Readers,
I have assembled a bunch of Cafe essays into a manuscript, and am in the process of searching for a print home for them. One possible publisher has suggested that an intro might be helpful in framing for the reader what’s about to happen to them. The following is my first pass at an introduction to a collection of the transmissions you get each week (or, if you’re a free subscriber, each month). I hope you enjoy! Thank you for being here.
xx Caro
_____
In 2019, I went from having no children to having two children inside of four minutes. This is the kind of thing that can cause the glistening egg of your brain to turn into an omelet.
Perhaps some parents find their footing around six months or a year; I wouldn’t know because I did not. I also don’t know when I will, because we’re well into my kids’ fourth year now and I still feel as though someone neglected to strap me in to the amusement park tilt-a-whirl.
I have the misfortune of possessing what one might consider a poet’s sensibility, which is to say I am frequently seized by shock and awe in the face of, say, a dandelion floof, so I didn’t really stand a chance at equilibrium amidst the demands of adulthood, let alone the strain of raising two humans.
When my children were a few months old, a depression that wouldn’t allow me to eat or move descended like a stinking fog as I sat on the couch, staring. I could not believe what was happening to me, the absolute mercilessness of parenting twin infants. It was like a constant, slow-motion car accident. My state at that time was the emotional equivalent of a permanently dropped jaw.
At some point, after someone fed me soup and an anti-depressant, it occurred to me that, given my profound unpreparedness for reality in general and raising humans in particular, it might be not only smart but functionally necessary to deploy the skills I did possess with as much regularity and verve as I could manage. I had little predilection for constant wakefulness and slicks of baby puke, but retained, somehow, a degree of facility with choosing and ordering words such that I felt a little less like stuffing my own fist in my mouth and screaming until the police came.
I looked around the kitchen one New Year’s Eve around 6pm, an hour or so before everyone’s bedtime, my pilot husband away on a trip, and I took in the scene: the semi-ambulatory children writhing and falling over each other, the puke smeared across their clothes, the bits of food fanned out across the floor, the sagging diapers, my own dirty clothes and hair—and the gaping maw of the dishwasher door, which was the place where the babies would pull themselves up to find the bits of fruit and vegetable I’d leave for them at a relatively clean and conveniently wipe-able surface.
Over the next six months, with the stalwart encouragement of a writer friend, I slowly came to the determination that if I could write, every week, to find the humor and the possible shades of meaning within the seemingly endless contortion and disbelief of my life, maybe the act of sifting through it all could be like that open dishwasher door: an improvised gathering place and service tray for a sprawling, chaotic life, a sort of ridiculous but functional anchor in the high seas of fatigue and emotional deprivation.
I called the series that grew from this experiment Notes from the Dishwasher Cafe, and sent out a new essay almost every week for more than two years. I found, to my delight, that some folks wanted to get it, weekly, in their email inboxes. There are now over a hundred of these short essays, and several hundred readers— which is a modest number in the grand scope of the internet, but a tremendous piece of luck to the terrible tenderness of my heart’s oozing blob.
The essays are as varied in topic (tantrums, birds, tractors, autoimmune disease, ultramarathons, dead cats, planetary alignment) and structure (I’m liberal with the manic, yelling voice of the caps key / indulgent with punctuation and format) as my children’s dumped-out yard toys, but they all have a few things in common: 1) I wrote what I needed to write in order to stay above water; 2) I sent out an essay only if it made me laugh, because play, to me, is the most effective way to learn and the best way to live; 3) I kept them all short enough to be digested during a quick break in the insanity, which is pretty much all anyone gets these days; and 4) I believed, during the writing of each, that someone, somewhere, might need to read what I was writing as much as I did.
This is the audacity of the writer, to believe that what they have to say might be of value to someone else.
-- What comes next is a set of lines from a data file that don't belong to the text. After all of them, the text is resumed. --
(* ===== verification/Serde.v ===== *)
(** * Texts of KZG values ([crates/types/src/blob.rs], [beacon_block_body.rs],
    [crates/blob_engine/src/verifier.rs], [crates/utils/src/tx.rs])

    The hand-written implementations of [serde]'s traits: commitments and proofs,
    the sync aggregate, and the points of the trusted setup the blob verifier is
    made from.  A value is what a format shows of it, in the data model of
    [serde]; the format itself, [serde_json] for the trusted setup, and the
    [c_kzg] library are parameters. *)
From S2P Require Import Prelude Text Files Types Merkle Metadata BlobStore BlobEngine.
Open Scope outcome_scope.

(** ** What a format shows *)

Inductive Shown :=
| SString (s : string) | SBytes (b : bytes) | SNumber (z : Z) | SSeq (l : list Shown)
| SMap (members : list (string * Shown)) | SOther.

Definition invalid_type : string := "invalid type".
Definition invalid_length : string := "invalid length".
Definition missing_field : string := "missing field".
Definition duplicate_field : string := "duplicate field".

(** [u8], [Vec<u8>], [String] and [Vec<T>] *)
Definition de_u8 (v : Shown) : outcome string Z :=
  match v with SNumber z => if (0 <=? z) && (z <? 256) then Ok z else Err invalid_type | _ => Err invalid_type end.
Definition de_vec {A} (de : Shown → outcome string A) (v : Shown) : outcome string (list A) :=
  match v with SSeq l => omapM de l | _ => Err invalid_type end.
Definition de_string (v : Shown) : outcome string string :=
  match v with SString s => Ok s | _ => Err invalid_type end.
(* ===== verification/Store.v ===== *)
(** * The consensus store ([crates/consensus/src/store.rs], [store/keys.rs])

    Ten [redb] tables of encoded records.  Each operation runs in one
    transaction: a failing one leaves the tables as they were.  The state
    carries the outcomes of the transactions to come.  Operations run on a
    blocking task, so that a panic inside one is an error of its caller. *)
From S2P Require Import Prelude Types Merkle Metadata.
Open Scope monad_scope.

(** ** Tables *)

Record BlockPayloadRecord := mkPayloadRecord {
  br_execution_payload_ssz : bytes; br_execution_requests : list bytes }.
#[export] Instance BlockPayloadRecord_eq_dec : EqDecision BlockPayloadRecord.
Proof. solve_decision. Defined.
#[export] Instance BlockPayloadRecord_countable : Countable BlockPayloadRecord.
Proof.
  refine (inj_countable' (λ r, (br_execution_payload_ssz r, br_execution_requests r))
    (λ '(x0, x1), mkPayloadRecord x0 x1) _). by intros [].
Defined.

Inductive StoreError :=
| StorageFailed                                       (* any error of the database *)
| Protobuf (e : string)
| TaskJoin
| MissingBlobMetadata (height : Height) (round : Z).

(** How a transaction fails: as a whole, or when reading entries, of which
    only the first [n] come out. *)
Inductive TxFault := TxFailed | ReadFailed (n : nat).

(** Keys compare as their integers: heights as [u64], rounds as [i64] with
    [Nil] below every round, blob indices as [u16].  [Keys.v] shows that the
    tables of bytes of the database answer as these maps. *)
Abbreviation HTable := (gmap Z (list Z)) (only parsing).
Abbreviation HRTable := (gmap (Z * Z) (list Z)) (only parsing).

Record Store := mkStore {
  certificates : HTable;
  decided_values : HTable;
  undecided_values : HRTable;
  decided_block_data : HTable;
  undecided_block_data : HRTable;
  consensus_block_metadata : HTable;
  blob_metadata_decided : HTable;
  blob_metadata_undecided : HRTable;
  blob_metadata_meta : gmap string (list Z);
  blob_archival : HRTable;
  tx_faults : list (option TxFault) }.

Definition with_certificates (t : HTable) (s : Store) : Store :=
  mkStore t (decided_values s) (undecided_values s) (decided_block_data s)
    (undecided_block_data s) (consensus_block_metadata s) (blob_metadata_decided s)
    (blob_metadata_undecided s) (blob_metadata_meta s) (blob_archival s) (tx_faults s).
Definition with_decided_values (t : HTable) (s : Store) : Store :=
  mkStore (certificates s) t (undecided_values s) (decided_block_data s)
    (undecided_block_data s) (consensus_block_metadata s) (blob_metadata_decided s)
    (blob_metadata_undecided s) (blob_metadata_meta s) (blob_archival s) (tx_faults s).
Definition with_undecided_values (t : HRTable) (s : Store) : Store :=
  mkStore (certificates s) (decided_values s) t (decided_block_data s)
    (undecided_block_data s) (consensus_block_metadata s) (blob_metadata_decided s)
    (blob_metadata_undecided s) (blob_metadata_meta s) (blob_archival s) (tx_faults s).
Definition with_decided_block_data (t : HTable) (s : Store) : Store :=
  mkStore (certificates s) (decided_values s) (undecided_values s) t
    (undecided_block_data s) (consensus_block_metadata s) (blob_metadata_decided s)
    (blob_metadata_undecided s) (blob_metadata_meta s) (blob_archival s) (tx_faults s).
Definition with_undecided_block_data (t : HRTable) (s : Store) : Store :=
  mkStore (certificates s) (decided_values s) (undecided_values s) (decided_block_data s)
    t (consensus_block_metadata s) (blob_metadata_decided s)
    (blob_metadata_undecided s) (blob_metadata_meta s) (blob_archival s) (tx_faults s).
Definition with_consensus_block_metadata (t : HTable) (s : Store) : Store :=
  mkStore (certificates s) (decided_values s) (undecided_values s) (decided_block_data s)
    (undecided_block_data s) t (blob_metadata_decided s)
    (blob_metadata_undecided s) (blob_metadata_meta s) (blob_archival s) (tx_faults s).
Definition with_blob_metadata_decided (t : HTable) (s : Store) : Store :=
  mkStore (certificates s) (decided_values s) (undecided_values s) (decided_block_data s)
    (undecided_block_data s) (consensus_block_metadata s) t
    (blob_metadata_undecided s) (blob_metadata_meta s) (blob_archival s) (tx_faults s).
Definition with_blob_metadata_undecided (t : HRTable) (s : Store) : Store :=
  mkStore (certificates s) (decided_values s) (undecided_values s) (decided_block_data s)
    (undecided_block_data s) (consensus_block_metadata s) (blob_metadata_decided s)
    t (blob_metadata_meta s) (blob_archival s) (tx_faults s).
Definition with_blob_metadata_meta (t : gmap string (list Z)) (s : Store) : Store :=
  mkStore (certificates s) (decided_values s) (undecided_values s) (decided_block_data s)
    (undecided_block_data s) (consensus_block_metadata s) (blob_metadata_decided s)
    (blob_metadata_undecided s) t (blob_archival s) (tx_faults s).
Definition with_blob_archival (t : HRTable) (s : Store) : Store :=
  mkStore (certificates s) (decided_values s) (undecided_values s) (decided_block_data s)
    (undecided_block_data s) (consensus_block_metadata s) (blob_metadata_decided s)
    (blob_metadata_undecided s) (blob_metadata_meta s) t (tx_faults s).
Definition with_tx_faults (fs : list (option TxFault)) (s : Store) : Store :=
  mkStore (certificates s) (decided_values s) (undecided_values s) (decided_block_data s)
    (undecided_block_data s) (consensus_block_metadata s) (blob_metadata_decided s)
    (blob_metadata_undecided s) (blob_metadata_meta s) (blob_archival s) fs.

Abbreviation StoreM A := (M Store StoreError A) (only parsing).

(** ** Keys ([keys.rs]) *)

(** [Round::from(i64)] *)
Definition Round_from_i64 (z : Z) : Round := if z <? 0 then Nil else RSome (z mod 2^32).

Definition round_key (h : Height) (r : Round) : Z * Z := (h, Round_as_i64 r).

(** The order of pair keys: by height, then by round or index. *)
Definition pair_rank (k : Z * Z) : Z := k.1 * 2^64 + k.2.

Definition sorted_heights (t : HTable) : list Z := sort_by_key id (map_to_list t).*1.
Definition sorted_pairs (t : HRTable) : list (Z * Z) := sort_by_key pair_rank (map_to_list t).*1.

(** ** Transactions *)

Definition next_fault : StoreM (option TxFault) := λ s,
  match tx_faults s with
  | [] => (s, Ok None)
  | f :: fs => (with_tx_faults fs s, Ok f)
  end.

Definition read_tx {A} (body : Store → outcome StoreError A) : StoreM A :=
  let* f := next_fault in
  match f with
  | Some _ => fail StorageFailed
  | None => let* s := get in lift (body s)
  end.

(** An error in the body drops the transaction, so nothing is written. *)
Definition write_tx {A} (body : Store → outcome StoreError (Store * A)) : StoreM A :=
  let* f := next_fault in
  match f with
  | Some _ => fail StorageFailed
  | None => λ s, match body s with
                 | Ok (s', a) => (s', Ok a)
                 | Err e => (s, Err e)
                 | Panic => (s, Panic)
                 end
  end.

(** [spawn_blocking(..).await?] *)
Definition blocking {A} (c : StoreM A) : StoreM A := λ s,
  let (s', r) := c s in (s', match r with Panic => Err TaskJoin | _ => r end).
It is my hope that this particular hubris, paired with the fact that whatever self-regard I once had has been hacked off at the knees by an uncomfortable degree of humility roughly every nine minutes for the past four and a half years, might make my words a suitable buoy for others who find themselves similarly disoriented, scrambled, contorted, misaligned, sinking— and desperately wishing to continue swimming with as much strength and grace as is possible when one feels comprised entirely of elbows.
Each of these essays tries to say, in waves of playfulness (threaded through with a compulsion for bathtub philosophy), you are not alone. I’ve offered to others, as honestly as possible, what I most needed, and in doing so, received it. You do not need to be a parent to read this collection any more than I needed to be a parent to be overwhelmed by my life, but know this: that in the passing connection of words between us, we come into each other’s care.
Ah yes. The blessedness of dis-orientation when it leads to re-orientation and thus a new creation. It's sort of how the universe works although I don't always like the process.
I love this! It is a beautiful introduction. You are truly a gift Caroline and you offer so many gifts to your readers.